A self-described liberal and an Obama supporter, Joe Muto joined Fox in 2004 as a production assistant, responsible for minor tasks such as running scripts and organising footage for broadcast. By the time he was outed as an insider for Gawker last year, he was an associate producer on The O’Reilly Factor, the prime-time vehicle for Fox’s biggest alpha dog and the highest-rated show in US cable news.

Muto writes with an engagingly light touch and the book is an amusing account of a kid from Ohio with dreams of New York, making his way to the big city, determined to get a job in media any way he can. He neatly avoids the lure of relentless smugness that Toby Young falls victim to in How to Lose Friends & Alienate People and often wrestles with the morality of the company and his place within it.

Foxhole is a lot of fun but the whimsy doesn’t hide that the book is somewhat light on revelation. When Muto points out the rank hypocrisy of Fox’s “fair and balanced” slogan, he isn’t surprising anybody. Jon Stewart, on The Daily Show, skewers its contradictions on a regular basis. It isn’t shocking to learn that network personalities such as Megyn Kelly adopt “a highly aggressive arch-conservative persona” to advance their careers or that producers don’t allow many jokes at George W Bush’s expense to air. One anecdote, hyped by Muto as “both the apex and the nadir of my post-crime show drinking career”, ends anticlimactically with two unnamed producers getting caught smoking a joint.

Muto’s insider perspective only becomes useful halfway through, when he arrives at The O’Reilly Factor. Anecdotes follow (he describes O’Reilly asking his staff what “teabagging” is, for example). Nonetheless, in May, Muto pleaded guilty in a Manhattan court to misdemeanor charges and agreed to pay a $6,000 fine and serve 200 hours of community service.

In a year when the Guardian’s NSA leaks are destabilising the US security establishment, Muto’s theft of a couple of behind-thescenes videos seems pretty mild. He spends almost as much time praising his former colleagues as he does condemning them: the most resounding revelation is that he admires and even likes O’Reilly.

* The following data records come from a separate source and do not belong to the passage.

(** What an accepted character does to the text, by its kind. *)
Definition added (c : byte) (n n' : num) (d e : Z) (nd : bool) : Prop :=
  n_ret n' = n_ret n ++ [c] /\ loc n' = loc n + 1 /\ dot_loc n' = d /\ e_loc n' = e /\
  lastNotDigit n' = nd.
Inductive num_step (c : byte) (n n' : num) : Prop :=
| step_e : c = "e"%byte \/ c = "E"%byte -> e_loc n <= 0 -> lastNotDigit n = false ->
    added c n n' (dot_loc n) (loc n) true -> zeroProhib n' = true -> num_step c n n'
| step_dot : c = "."%byte -> e_loc n <= 0 -> dot_loc n <= 0 -> lastNotDigit n = false ->
    added c n n' (loc n) (e_loc n) true -> num_step c n n'
| step_minus : c = "-"%byte -> e_loc n <> 0 -> loc n = uwrap 64 (e_loc n + 1) ->
    added c n n' (dot_loc n) (e_loc n) true -> zeroProhib n' = true -> num_step c n n'
| step_plus : e_loc n <> 0 -> loc n = uwrap 64 (e_loc n + 1) -> n_ret n' = n_ret n ->
    loc n' = loc n -> dot_loc n' = dot_loc n -> e_loc n' = e_loc n -> lastNotDigit n' = true ->
    zeroProhib n' = true -> num_step c n n'
| step_digit : isdigit c = true -> (haveZero n = true -> loc n <= locZero n) ->
    (zeroProhib n = true -> c <> "0"%byte) -> added c n n' (dot_loc n) (e_loc n) false ->
    haveZero n' = haveZero n -> locZero n' = locZero n -> num_step c n n'.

“What separates Bill from the hacks like Hannity,” he writes, “is that he’s not an ideologue. Sure, he’s ideological . . . but Bill, I would argue, is more intellectually honest. He’ll admit he’s wrong . . . It’s more than a lot of other people at Fox would do.”

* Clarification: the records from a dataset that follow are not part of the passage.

Lemma lines_ok_tail l ls : lines_ok (l :: ls) ->
  l <> [] /\ no_nul l /\ lines_ok ls /\ (ls <> [] -> l = [] \/ last l = Some LF).
Proof.
  intros [W F]. inversion_clear F as [|?? [Ne N] F']. split; [done|]. split; [done|].
  destruct ls; [by repeat split|]. destruct W as [La W]. split; [by split|]. intros _. by right.
Qed.
Lemma sim_isEOF (Q : bool -> _ -> _ -> Prop) p q : near p q ->
  (forall c p' q', at_ c p' q' -> Q (eqc c NUL) p' q') -> sim isEOF isEOF Q p q.
Proof.
  intros (a & ls & Na) K a' p' b' q' E1 E2. pose proof Na as Na'.
  destruct Na' as [junk n n' b F L E].
  assert (forall d a1, no_nul (d :: a1) -> eqc d NUL = false) as Nn.
  { intros d a1 G. inversion_clear G. unfold eqc. by rewrite bool_decide_eq_false_2. }
  destruct a as [|d a].
  - rewrite (file_isEOF _ NUL junk) in E1 by done. cbn [f_lines self] in E1.
    change (eqc NUL NUL) with true in E1. cbn match in E1. destruct ls as [|l ls]; simplify_eq.
    + cbn in E2. injection E2 as <- <-. split; [done|]. change true with (eqc NUL NUL).
      apply (K NUL). by exists [], [].
    + destruct (lines_ok_tail _ _ L) as (Ne & Nl & L' & E'). destruct l as [|d l]; [done|].
      cbn in E2. injection E2 as <- <-. rewrite (Nn d l Nl). split; [done|].
      specialize (K d). rewrite (Nn d l Nl) in K. apply K. exists (d :: l), ls. split; [|done].
      unfold loaded, store_line. cbn [buf self lineNum useComments].
      replace (d :: (l ++ concat ls) ++ [NUL]) with ((d :: l) ++ concat ls ++ [NUL])
        by (cbn; by rewrite <- app_assoc). by constructor.
  - rewrite (file_isEOF _ d (a ++ NUL :: junk)), (Nn d a F) in E1 by done. cbn in E2.
    injection E1 as <- <-. injection E2 as <- <-. rewrite (Nn d a F). split; [done|]. specialize (K d).
    rewrite (Nn d a F) in K. apply K. by exists (d :: a), ls.
Qed.
Lemma sim_isEOF_at c (Q : bool -> _ -> _ -> Prop) p q : at_ c p q -> Q (eqc c NUL) p q ->
  sim isEOF isEOF Q p q.
Proof.
  intros (a & ls & [junk n n' b F L E] & Hc) K a' p' b' q' E1 E2. destruct a as [|d a].
  - destruct Hc as [-> ->]. injection E1 as <- <-. injection E2 as <- <-. done.
  - subst d. inversion_clear F as [|?? Nc _].
    assert (eqc c NUL = false) as Ec by (unfold eqc; by rewrite bool_decide_eq_false_2).
    rewrite (file_isEOF _ c (a ++ NUL :: junk)), Ec in E1 by done. injection E1 as <- <-.
    injection E2 as <- <-. by rewrite Ec in *.
Qed.
End Rules.

(** The character is neither of the constants that the tests exclude. *)
Ltac not_char := let E := fresh in intros E; rewrite E in *; discriminate.
Ltac sim_step :=
  lazymatch goal with
  | |- sim (pbind _ _) _ _ _ _ => apply sim_bind
  | |- sim (pret _) _ _ _ _ => apply sim_ret
  | |- sim (continue _) _ _ _ _ => apply sim_ret
  | |- sim (break _) _ _ _ _ => apply sim_ret
  | |- sim ask_comments _ _ _ _ => apply sim_comments; [eauto using at_near|]
  | |- sim chr _ _ _ _ => eapply sim_chr; [eassumption|]
  | |- sim inc _ _ _ _ => eapply sim_inc; [eassumption|first [assumption|not_char]|intros ? ? ? ?]
  | |- sim closeTk _ _ _ _ => eapply sim_inc; [eassumption|first [assumption|not_char]|intros ? ? ? ?]
  | |- sim next _ _ _ _ => eapply sim_next; [eassumption|first [assumption|not_char]|intros ? ? ? ?]
  | |- sim newline _ _ _ _ => eapply sim_newline; [eassumption|intros ? ? ?]
  | H : at_ _ ?p ?q |- sim isEOF _ _ ?p ?q => eapply sim_isEOF_at; [exact H|]
  | |- sim isEOF _ _ _ _ => apply sim_isEOF; [eauto using at_near|intros ? ? ? ?]
  | |- sim (if ?b then _ else _) _ _ _ _ => destruct b eqn:?
  | |- sim (match ?x with _ => _ end) _ _ _ _ => destruct x eqn:?
  end.
Tactic Notation "sim_auto" := repeat (sim_step; try done); eauto using at_near.
Tactic Notation "sim_auto" "using" constr(L) := repeat (sim_step; try done); eauto using at_near, L.
(** After a character that does not end a line. *)
Ltac at_next :=
  match goal with
  | H : _ <> LF -> exists d, at_ d ?p ?q |- sim _ _ _ ?p ?q => destruct H as [? ?]; [not_char|]
  end.
Ltac sim_call L := eapply sim_mono; [eapply L; eauto using at_near|cbv beta; intros].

Where Muto shines is in his vivid descriptions of day-to-day life at Fox; exhilaration at being the first to break a news story, even by 30 seconds; going to football games with the teetotal O’Reilly; or how it feels to stage an on-camera “gotcha” moment.

As his brief and undistinguished 36-hour career as a whistleblower shows, Muto isn’t in the revelation game. His book gives an insight not into the dark and sinister conspiracy that may or may not be at work behind the scenes at Fox News but into the lives of its people: some hard-working, some lazy, some ideological, some pragmatic, some sinister – but most endearingly human.

Bill O'Reilly opposite Jon Stewart. Muto's insider status becomes useful when discussing his time working on The O'Reilly Factor. Photograph: Getty Images.

Nicky Woolf is a writer for the Guardian based in the US. He tweets @NickyWoolf.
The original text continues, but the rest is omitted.